Remember, reliability is the probability that a part will function at least a specified time. Failure rate describes the frequency with which failures can be expected to occur. The values of the parameters in the above expression are not always the same at different periods of a component's life cycle.

The life cycle of a part can be divided into three distinct periods: burn-in, useful life, and wear-out. These three periods are characterized mathematically by a decreasing failure rate, a constant failure rate, and an increasing failure rate, which can be illustrated as a "bathtub curve" below.

The listed formulae can model all three of these phases by picking appropriate value of the parameters.

    1. When $\beta<1$, $F(t)$ becomes a decreasing function, which can be used to describe the 'burn-in' stage.
    1. When $\beta=1$, $F(t)$ is a constant number, which corresponds to the 'useful life' stage.
    1. When $\beta>1$, $F(t)$ becomes an increasing function, which is exactly the case as the 'wear-out' stage.

Given good design, debugging, and thorough testing of product, the burn-in period of a part's life should be passed by the time the parts are shipped.
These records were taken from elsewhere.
(* ===== verification/TreeLockSystem.v ===== *)
(** * The tree lock among processes

    The processes of a host share the kernel of [TreeLock]; each holds at
    most one [TreeLock] object.  A step is one call of the module by some
    process, the death of a process, or an event outside the module: the
    lock file deleted or replaced, pids recycled.  The theorems hold in every
    reachable state, by induction on the steps. *)

From Stdlib Require Import ZArith Lia Ascii String.
From stdpp Require Import base list gmap strings.
From S2P Require Import Prelude PyStr QemuPorts TreeLock.

Open Scope Z_scope.

Section System.
Context (project_root lock_path : string).

Record system := System { kern : kernel; locks : gmap Z tree_lock }.

(** Everything closes when process [pid] ends, however it ends. *)
Definition reap (pid : Z) (k : kernel) : kernel :=
  let fds' := filter (fun e => e.2.2 <> pid) (fds k) in
  Kernel (on_disk k) (contents k) (filter (fun e => is_Some (fds' !! e.2)) (flocks k)) fds'
    (next_ino k) (next_fd k) (kill0 k).

Definition unlink (k : kernel) : kernel :=
  Kernel None (contents k) (flocks k) (fds k) (next_ino k) (next_fd k) (kill0 k).

Definition replace_file (text : string) (k : kernel) : kernel :=
  Kernel (Some (next_ino k)) (<[next_ino k := text]> (contents k)) (flocks k) (fds k)
    (S (next_ino k)) (next_fd k) (kill0 k).

Definition recycle (f : Z -> option exn) (k : kernel) : kernel :=
  Kernel (on_disk k) (contents k) (flocks k) (fds k) (next_ino k) (next_fd k) f.

Inductive sys_step : system -> system -> Prop :=
| step_acquire s p allow l k' :
    has_fcntl p = true -> locks s !! getpid p = None ->
    acquire project_root lock_path allow p (kern s) = (Ok l, k') ->
    sys_step s (System k' (<[getpid p := l]> (locks s)))
| step_refused s p allow e k' :
    has_fcntl p = true -> acquire project_root lock_path allow p (kern s) = (Raise e, k') ->
    sys_step s (System k' (locks s))
| step_verify s p l r k' :
    has_fcntl p = true -> locks s !! getpid p = Some l ->
    verify_intact lock_path l p (kern s) = (r, k') ->
    sys_step s (System k' (locks s))
| step_release s p l l' k' :
    locks s !! getpid p = Some l -> release l p (kern s) = (Ok l', k') ->
    sys_step s (System k' (<[getpid p := l']> (locks s)))
| step_exit s pid : sys_step s (System (reap pid (kern s)) (delete pid (locks s)))
| step_unlink s : sys_step s (System (unlink (kern s)) (locks s))
| step_replace s text : sys_step s (System (replace_file text (kern s)) (locks s))
| step_recycle s f : sys_step s (System (recycle f (kern s)) (locks s)).

(** A host without the lock file, or with any leftover one nobody holds. *)
Definition initial (s : system) : Prop :=
  kernel_ok (kern s) /\ flocks (kern s) = ∅ /\ locks s = ∅.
Therefore, we can assume that most failures occur during the useful life phase, and result, not from a systematic defect, but rather from random causes which have a constant failure rate. The constant failure rate presumption results in $\beta=1$. Thus
$$F(t)=\lambda$$

The concept of a constant failure rate says that failures can be expected to occur at equal intervals of time. Under these conditions, the mean time to the first failure, the mean time between failures, and the average life time are all equal. Thus, the failure rate in failures per $\text{device}\cdot\text{hour}$, is simply the reciprocal of the number of $\text{device}\cdot\text{hours}$ per failure. That is

$$F(t)=\lambda\approx\frac{1}{\text{MTTF}}$$

during constant failure rate conditions.

While conducting failure rate analysis or research in the field, it's often challenging to pinpoint the exact time of failure. Therefore, we sometimes resort to measurable metrics as proxies for failure rate, such as replacement rate, repair request rate, or error report rate, among others. The choice of proxy depends on the specific IT systems and the components under investigation. In the review that follows, we will clearly specify each proxy used to avoid any confusion.
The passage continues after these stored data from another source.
(* ===== verification/SnifferWs.v ===== *)
(** * The sniffer WebSocket client: _ws_connect and _collect_packets
    (api_tests/sniffer_helpers.py)

    The [websocket] package is outside the sources: a connection is an id in
    the set of open ones, and the outcome of each of its calls is a parameter
    of the world. *)

From Stdlib Require Import ZArith QArith Lia String.
From stdpp Require Import base list gmap sets strings.
From S2P Require Import Prelude PyBytes PyStr.

Open Scope Z_scope.

Record ws_world := WsWorld {
  open_ws : gset nat;
  next_ws : nat;
  ws_connect_err : nat -> option exn;
  ws_close_err : nat -> option exn;
  ws_send_err : option exn
}.

Definition set_open (o : gset nat) (n : nat) (w : ws_world) : ws_world :=
  WsWorld o n (ws_connect_err w) (ws_close_err w) (ws_send_err w).

(** The URL of the endpoint: [parsed.port or 80]. *)
Definition ws_url (host : string) (port : option Z) : string :=
  let http_port := match port with Some p => if p =? 0 then 80 else p | None => 80 end in
  "ws://" +:+ host +:+ ":" +:+ show_Z http_port +:+ "/sniffer/ws".

(** [try: ws.close() except Exception: pass] *)
Definition close_quietly (id : nat) : eff ws_world unit := fun w =>
  let w' := set_open (open_ws w ∖ {[ id ]}) (next_ws w) w in
  match ws_close_err w id with
  | Some e => if catches Exception_ e then (Ok tt, w') else (Raise e, w')
  | None => (Ok tt, w')
  end.

(** [ws = websocket.WebSocket(); ws.connect(...)]: a failed handshake leaves
    nothing open on the device. *)
Definition handshake : eff ws_world nat := fun w =>
  let id := next_ws w in
  match ws_connect_err w id with
  | Some e => (Raise e, set_open (open_ws w) (S id) w)
  | None => (Ok id, set_open ({[ id ]} ∪ open_ws w) (S id) w)
  end.

(** The two attempts; [None] when both failed. *)
Fixpoint attempts (n : nat) : eff ws_world (option nat) :=
  match n with
  | O => ret None
  | S n => fun w =>
      let id := next_ws w in
      try_except (let* id := handshake in ret (Some id)) (catches Exception_)
        (fun _ => close_quietly id ;;; attempts n) w
  end.

Definition _ws_connect : eff ws_world nat :=
  let* ws := attempts 2 in
  match ws with
  | None => raise TimeoutError
  | Some id => fun w =>
      match ws_send_err w with
      | None => (Ok id, w)
      | Some e =>
          if catches Exception_ e then (close_quietly id ;;; raise e) w else (Raise e, w)
      end
  end.

(** The ping thread: one entry per iteration, whether the stop event is set
    and the exception of [ws.ping()]; the result is the number of pings. *)
Fixpoint ping_loop (script : list (bool * option exn)) : outcome Z :=
  match script with
  | [] => Blocked
  | (stop, ping) :: script =>
      if stop : bool then Ok 0
      else match ping with
           | Some e => if catches Exception_ e then Ok 0 else Raise e
           | None => omap_ok (Z.add 1) (ping_loop script)
           end
  end.

(** ** _collect_packets *)

Section Collect.
Context {P : Type} (loads : string -> outcome P) (filter_fn : P -> bool).

(** [inbox] is what the next [ws.recv()] calls meet; when it is exhausted
    they time out ([ws.settimeout(5)]). *)
Record inbox_world := InboxWorld { inbox : list (outcome string); iclock : nat -> Q; ireadings : nat }.

Definition imonotonic : eff inbox_world Q := fun w =>
  (Ok (iclock w (ireadings w)), InboxWorld (inbox w) (iclock w) (S (ireadings w))).

Definition ws_recv : eff inbox_world string := fun w =>
  match inbox w with
  | [] => (Raise WebSocketTimeoutException, w)
  | m :: q => (m, InboxWorld q (iclock w) (ireadings w))
  end.

Definition ignored (e : exn) : bool :=
  catches WebSocketTimeoutException e || catches WebSocketPayloadException e
  || catches WebSocketProtocolException e || catches JSONDecodeError e.

(** One pass of the [try]: the packets to append. *)
Definition take_packet : eff inbox_world (list P) :=
  try_except
    (let* msg := ws_recv in
     if String.eqb msg "" then ret []
     else
       let* pkt := lift (loads msg) in
       ret (if filter_fn pkt then [pkt] else []))
    ignored (fun _ => ret []).

Fixpoint collect_loop (fuel : nat) (min_count : Z) (deadline : Q) (packets : list P)
  : eff inbox_world (list P) :=
  match fuel with
  | O => block
  | S fuel =>
      let* now := imonotonic in
      if Qle_bool deadline now then ret packets
      else if min_count <=? zlen packets then ret packets
      else
        let* more := take_packet in
        collect_loop fuel min_count deadline (packets ++ more)
  end.

Definition _collect_packets (fuel : nat) (min_count : Z) (timeout_sec : Q) : eff inbox_world (list P) :=
  let* now := imonotonic in
  collect_loop fuel min_count (now + timeout_sec)%Q [].

(** The packets an inbox holds, in arrival order. *)
Definition packet_of (m : outcome string) : list P :=
  match m with
  | Ok msg =>
      if String.eqb msg "" then []
      else match loads msg with
           | Ok p => if filter_fn p then [p] else []
           | _ => []
           end
  | _ => []
  end.

(** A receive whose message, if any, the parser decides. *)
Definition readable (m : outcome string) : Prop :=
  match m with Ok s => loads s <> Blocked | Raise _ => True | Blocked => False end.

Lemma take_packet_spec w r w' :
  take_packet w = (r, w') -> r <> Blocked ->
  iclock w' = iclock w /\ ireadings w' = ireadings w /\
  match r with
  | Ok ps => exists m, inbox w = m ++ inbox w' /\ ps = m ≫= packet_of /\ (length ps <= 1)%nat
  | _ => True
  end.
Proof.
  unfold take_packet, try_except, bind, ws_recv, lift, ret. destruct (inbox w) as [|m q] eqn:Ei.
  { change (ignored WebSocketTimeoutException) with true. intros [= <- <-] _. rewrite Ei.
    split_and!; [done..|]. exists []. cbn. auto with lia. }
  destruct m as [msg|e|]; [|destruct (ignored e)|by intros [= <- <-]].
  - destruct (String.eqb msg "") eqn:Em.
    { intros [= <- <-] _. split_and!; [done..|]. exists [Ok msg]. cbn. rewrite Em. cbn. auto with lia. }
    destruct (loads msg) as [p|e|] eqn:El.
    + intros [= <- <-] _. split_and!; [done..|]. exists [Ok msg]. cbn. rewrite Em, El.
      destruct (filter_fn p); cbn; auto with lia.
    + destruct (ignored e); intros [= <- <-] _; [|done]. split_and!; [done..|]. exists [Ok msg].
      cbn. rewrite Em, El. cbn. auto with lia.
    + by intros [= <- <-].
  - intros [= <- <-] _. split_and!; [done..|]. exists [Raise e]. cbn. auto with lia.
  - intros [= <- <-] _. done.
Qed.

Lemma collect_loop_spec fuel min_count d ps w m :
  (forall i, (m <= i)%nat -> (d <= iclock w i)%Q) -> (m - ireadings w < fuel)%nat ->
  Forall readable (inbox w) -> zlen ps <= Z.max 0 min_count ->
  let '(r, w') := collect_loop fuel min_count d ps w in
  r <> Blocked /\
  forall qs, r = Ok qs -> zlen qs <= Z.max 0 min_count /\
    exists more, qs = ps ++ more /\ more `prefix_of` (inbox w ≫= packet_of).
Proof.
  intros Hm Hf Hin. revert ps w Hm Hf Hin. induction fuel as [|fuel IH]; intros ps w Hm Hf Hin Hps; [lia|].
  cbn [collect_loop]. unfold bind at 1, imonotonic.
  assert (forall qs : list P, Ok ps = Ok qs -> zlen qs <= Z.max 0 min_count /\
    exists more, qs = ps ++ more /\ more `prefix_of` (inbox w ≫= packet_of)) as Hdone.
  { intros qs [= <-]. split; [done|]. exists []. rewrite app_nil_r. split; [done|]. apply prefix_nil. }
  destruct (Qle_bool d _) eqn:Eq; [split; [done|apply Hdone]|].
  destruct (min_count <=? zlen ps) eqn:Em; [split; [done|apply Hdone]|]. bool_to_prop.
  assert (ireadings w < m)%nat as Hlt.
  { destruct (decide (ireadings w < m)%nat); [done|].
    assert (d <= iclock w (ireadings w))%Q as Hd%Qle_bool_iff by (apply Hm; lia). congruence. }
  set (w1 := InboxWorld (inbox w) (iclock w) (S (ireadings w))). unfold bind.
  destruct (take_packet w1) as [r w2] eqn:Et.
  assert (r <> Blocked) as Hr.
  { intros ->. unfold take_packet, try_except, bind, ws_recv, lift, ret in Et. cbn in Et.
    destruct (inbox w) as [|x q]; [change (ignored WebSocketTimeoutException) with true in Et; congruence|]. inversion Hin as [|? ? Hx]; subst.
    destruct x as [msg|e|]; [|destruct (ignored e); congruence|done].
    destruct (String.eqb msg ""); [congruence|]. cbn in Hx.
    destruct (loads msg) as [p|e|]; [congruence|destruct (ignored e); congruence|done]. }
  destruct (take_packet_spec _ _ _ Et Hr) as (Hc & Hn & Hr2).
  destruct r as [more|e|]; [|by split|done]. destruct Hr2 as (ms & Hi & -> & Hl). cbn in Hi, Hc, Hn.
  specialize (IH (ps ++ (ms ≫= packet_of)) w2).
  rewrite Hc, Hn in IH. specialize (IH Hm ltac:(lia)).
  rewrite Hi in Hin. apply Forall_app in Hin as [_ Hin2]. specialize (IH Hin2).
  assert (zlen (ps ++ (ms ≫= packet_of)) <= Z.max 0 min_count) as Hps2.
  { unfold zlen in *. rewrite length_app. lia. }
  specialize (IH Hps2). destruct (collect_loop fuel min_count d (ps ++ (ms ≫= packet_of)) w2) as [r3 w3].
  destruct IH as [Hb IH]. split; [done|]. intros qs Hq. destruct (IH qs Hq) as (Hz & more & -> & Hp).
  split; [done|]. exists ((ms ≫= packet_of) ++ more). rewrite app_assoc. split; [done|].
  rewrite Hi, bind_app. by apply prefix_app.
Qed.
3. Overview of Existing IT System Failure Studies

Carnegie Mellon University (2007)

  • Article Title: What does an MTTF of 1,000,000 hours mean to you?
  • Component under Investigation: HDD
  • Scale: More than 100,000 drives
  • Data sources:
    • Data sets HPC1, HPC2, HPC3 were collected in three large cluster systems at three different organizations using supercomputers. Data set HPC4 was collected on dozens of independently managed HPC sites, including supercomputing sites as well as commercial HPC sites.
    • Data sets COM1, COM2, and COM3 were collected in at least three different cluster systems at a large internet service provider with many distributed and separately managed sites.
    • In all cases, their data reports on only a portion of the computing systems run by each organization, as decided and selected by our sources.
  • AFR proxies: Annual replacement rate (ARR)
  • Key Findings:
    • Observation 1: Variance between datasheet MTTF and disk replacement rates in the field was larger than we expected. The weighted average ARR was 3.4 times larger than 0.88%, corresponding to a datasheet MTTF of 1,000,000 hours.

Figure: Comparison of datasheet AFRs (solid and dashed line in the graph) and ARRs observed in the field.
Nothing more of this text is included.